La statue d’airain continuait à s’avancer vers la place de Khamon. Les Riches, portant des sceptres à pomme d’émeraude, partirent du fond de Mégara ; les Anciens, coiffés de diadèmes, s’étaient assemblés dans Kinisdo ; et les maîtres des finances, les gouverneurs des provinces, les marchands, les soldats, les matelots et la horde nombreuse employée aux funérailles, tous, avec les insignes de leur magistrature ou les instruments de leur métier, se dirigeaient vers les tabernacles qui descendaient de l’Acropole, entre les collèges des pontifes.

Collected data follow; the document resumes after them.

(* ===== verification/VMInv.v ===== *)
(** VMInv: the invariant of virtual memory and the page fault handler's correctness (VM.v).

    The frames' owner table, the page tables of all threads and the bitmap of frames always
    agree; the handler keeps them so, whichever frame it takes.  The invariant is stated
    with an optional hole: a frame that is taken and not yet mapped, as it is halfway
    through the handler. *)

From S2P Require Import Prelude Bitmap Mips TLB Machine SectorStore OpenFile VM.
From stdpp Require Import base numbers list gmap.
#[local] Open Scope Z_scope.

Module VMInv.
Import VM.

(** * The replacement strategy *)

Definition least_time (l : list Z) (target : Z) : Prop :=
  exists m, l !! Z.to_nat target = Some m /\ (forall j x, 0 <= j -> l !! Z.to_nat j = Some x -> m <= x /\ (j < target -> m < x)).

Lemma findOneElementToSwap_spec l : 0 < tableSize l -> Z.of_nat (length (lastUsedTimeTable l)) = tableSize l ->
  exists t, findOneElementToSwap l = Ok t /\ 0 <= t < tableSize l /\ least_time (lastUsedTimeTable l) t.
Proof.
  intros Hpos Hlen. unfold findOneElementToSwap.
  set (tb := lastUsedTimeTable l) in *.
  match goal with |- context [for_each _ ?b _] => set (body := b) end.
  destruct (for_each_inv (fun i best => match best with
    | None => i = 0
    | Some (m, t) => 0 <= t < i /\ tb !! Z.to_nat t = Some m /\
        forall j x, 0 <= j < i -> tb !! Z.to_nat j = Some x -> m <= x /\ (j < t -> m < x)
    end) body 0 (tableSize l) None) as (r & -> & Hr); [lia|done| |].
  - intros i best Hi Hb. unfold body. destruct (aget_in tb i) as (x & Hx & ->); [lia|]. cbn [mbind res_bind].
    destruct (Z.eqb_spec i 0) as [->|Hne].
    + eexists. split; [done|]. split; [lia|]. split; [done|]. intros j y Hj Hy. assert (j = 0) as -> by lia.
      rewrite Hx in Hy. injection Hy as <-. lia.
    + destruct best as [[m t]|]; [|lia]. destruct Hb as (Ht & Hm & Hmin). cbn [deref mbind res_bind].
      destruct (Z.ltb_spec x m).
      * eexists. split; [done|]. split; [lia|]. split; [done|]. intros j y Hj Hy.
        destruct (decide (j = i)) as [->|]; [rewrite Hx in Hy; injection Hy as <-; lia|].
        destruct (Hmin j y ltac:(lia) Hy). lia.
      * eexists. split; [done|]. split; [lia|]. split; [done|]. intros j y Hj Hy.
        destruct (decide (j = i)) as [->|]; [rewrite Hx in Hy; injection Hy as <-; lia|].
        apply (Hmin j y ltac:(lia) Hy).
  - destruct r as [[m t]|]; [|lia]. cbn. destruct Hr as (Ht & Hm & Hmin). exists t. split; [done|]. split; [done|].
    exists m. split; [done|]. intros j x Hj Hx. apply Hmin; [|done]. apply lookup_lt_Some in Hx. lia.
Qed.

Par déférence pour Moloch, ils s’étaient ornés de leurs joyaux les plus splendides. Des diamants étincelaient sur les vêtements noirs ; mais les anneaux trop larges tombaient des mains amaigries, et rien n’était lugubre comme cette foule silencieuse où les pendants d’oreilles battaient contre des faces pâles, où les tiares d’or serraient des fronts crispés par un désespoir atroce.

Enfin le Baal arriva juste au milieu de la place. Ses pontifes, avec des treillages, disposèrent une enceinte pour écarter la multitude, et ils restèrent à ses pieds, autour de lui.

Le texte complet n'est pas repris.